Task: Only one stretch of the data below is wanted: the lines starting at the one with "f_bufmode : Z;" and ending at the one with "apply (loop_once _", both included, given again exactly.

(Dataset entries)
◇ ◇ ◇ ◇ ◇

(* ===== verification/Stdio.v ===== *)
(** Buffered streams: src/lib/racccoon-libc/src/stdio.c, and the stream members of
    the printf family in printf.c.

    A function on one open stream runs on [stream K]: the POSIX layer's state
    and the [FILE] it is given.  A function that makes, ends or looks up streams
    runs on [stdio K], the table of open streams by handle ([on h] runs a stream
    function there; a freed or unknown handle is a [Fault]).  The handles 1, 2
    and 3 are stdin, stdout and stderr.  The buffer is its full contents, fresh
    memory holds [junk]; a buffer the caller fills is returned next to the
    result.  A memory stream's block and size variable are part of it. *)
From S2P Require Import Prelude CMonad CMemory CBuffer Kernel RcFs RcFd RcNet FileServer RcPosix CStdlib Printf.

Definition EOF : Z := -1.
Definition BUFSIZ : Z := 4096.
Definition L_tmpnam : Z := 32.
Definition _IOFBF : Z := 0.
Definition _IOLBF : Z := 1.
Definition _IONBF : Z := 2.

(** [ms_bufp], [ms_sizep], [ms_len], [ms_cap]: the block, the size reported, the
    bytes in it, its capacity *)
Record mstream := Mstream { ms_block : bytes; ms_size : Z; ms_len : Z; ms_cap : Z }.

(** [struct __FILE] *)
Record FILE := File {
  f_fd : Z;
  f_rmode : bool;
  f_wmode : bool;
  f_err : bool;
  f_eof : bool;
  f_bufmode : Z;
  f_owned : bool;
  f_buf : option bytes;
  f_cap : Z;
  f_rpos : Z;
  f_rlen : Z;
  f_wlen : Z;
  f_pos : Z;
  f_ungot : Z;
  f_ms : option mstream;
}.
(** The call whose format is one macro behind its percent sign. *)
Lemma sscanf_scn {S} strtold c t (s : bytes) q (neg : bool) v (st : S) :
  In c [100; 105; 117; 111; 120] → c_chars s → 0 < zlen s ≤ 511 → isspace (hd 0 s) = false →
  number_at s (scan_base c) = (neg, v, zlen s) →
  0 ≤ v < 18446744073709551616 → (c = 100 ∨ c = 105 → v ≤ LLONG_MAX) → (neg = true → v ≤ LLONG_MAX) →
  sscanf strtold s (37 :: SCN c t) [q] st
  = Ret (1, [(q, store_int (scn_len t) (u64 (if neg then - v else v)))]) st.
Proof.
  intros Hc Hs Hl Hsp E Hv Hd Hneg. rewrite SCN_len.
  set (x := store_int _ _). set (len := scn_len t) in *.
  set (f := match len with L_HH => 3 | L_H => 2 | L_L => 2 | _ => 1 end).
  set (fmt := 37 :: _).
  apply (loop_once _ _ _ (f + 1, zlen s, 1, [], [(q, x)]) st).
  2:{ unfold scan_turn. rewrite (bind_run _ _ 0 _ st); [done|]. subst f fmt.
      by destruct (scn_len_cases t) as [H|[H|[H|H]]]; subst len; rewrite H. }
  unfold scan_turn. rewrite (bind_run _ _ 37 _ st) by done.
  change (37 =? 0) with false. change (isspace 37) with false. cbn beta iota.
  rewrite (bind_run _ _ (match len with L_HH | L_H => 104 | L_L => 108 | _ => c end) _ st)
    by (subst fmt; by destruct len).
  replace (negb (37 =? 37) || _) with false by (destruct len; repeat destruct Hc as [<-|Hc]; done).
  replace (_ =? 42) with false by (destruct len; repeat destruct Hc as [<-|Hc]; done). cbn beta iota zeta.
  rewrite (bind_run _ _ (1, 0) _ st).
  2:{ apply loop_break. subst fmt. destruct len; repeat destruct Hc as [<-|Hc]; done. }
  cbn beta iota. rewrite (bind_run _ _ (f, len) _ st).
  2:{ subst f fmt. destruct (scn_len_cases t) as [H|[H|[H|H]]]; subst len; rewrite H;
        repeat destruct Hc as [<-|Hc]; done. }
  cbn beta iota. rewrite (bind_run _ _ c _ st).
  2:{ subst f fmt. destruct (scn_len_cases t) as [H|[H|[H|H]]]; subst len; rewrite H; done. }
  replace (c =? 0) with false by (repeat destruct Hc as [<-|Hc]; done).
  replace (c =? 110) with false by (repeat destruct Hc as [<-|Hc]; done).
  replace (negb (c =? 99) && negb (c =? 91)) with true by (repeat destruct Hc as [<-|Hc]; done).
  cbn beta iota zeta.
  destruct s as [|d s']; [by destruct Hl|]. cbn [hd] in Hsp. set (s := d :: s') in *.
  rewrite (bind_run _ _ 0 _ st).
  2:{ rewrite skip_space_run by lia. rewrite dropZ_0. subst s. cbn [take_while]. by rewrite Hsp. }
  rewrite (bind_run _ _ d _ st) by done.
  replace (d =? 0) with false by (apply Forall_inv in Hs; lia). cbn iota. unfold scan_convert.
  replace (c =? 99) with false by (repeat destruct Hc as [<-|Hc]; done).
  replace ((c =? 115) || (c =? 91)) with false by (repeat destruct Hc as [<-|Hc]; done). cbn iota.
  by rewrite (bind_run _ _ _ _ _ (scan_number_text strtold c len s neg v st Hc Hs Hl E Hv Hd Hneg)).
Qed.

◇ ◇ ◇ ◇ ◇

Reply to the exercise:
  f_bufmode : Z;
  f_owned : bool;
  f_buf : option bytes;
  f_cap : Z;
  f_rpos : Z;
  f_rlen : Z;
  f_wlen : Z;
  f_pos : Z;
  f_ungot : Z;
  f_ms : option mstream;
}.
(** The call whose format is one macro behind its percent sign. *)
Lemma sscanf_scn {S} strtold c t (s : bytes) q (neg : bool) v (st : S) :
  In c [100; 105; 117; 111; 120] → c_chars s → 0 < zlen s ≤ 511 → isspace (hd 0 s) = false →
  number_at s (scan_base c) = (neg, v, zlen s) →
  0 ≤ v < 18446744073709551616 → (c = 100 ∨ c = 105 → v ≤ LLONG_MAX) → (neg = true → v ≤ LLONG_MAX) →
  sscanf strtold s (37 :: SCN c t) [q] st
  = Ret (1, [(q, store_int (scn_len t) (u64 (if neg then - v else v)))]) st.
Proof.
  intros Hc Hs Hl Hsp E Hv Hd Hneg. rewrite SCN_len.
  set (x := store_int _ _). set (len := scn_len t) in *.
  set (f := match len with L_HH => 3 | L_H => 2 | L_L => 2 | _ => 1 end).
  set (fmt := 37 :: _).
  apply (loop_once _ _ _ (f + 1, zlen s, 1, [], [(q, x)]) st).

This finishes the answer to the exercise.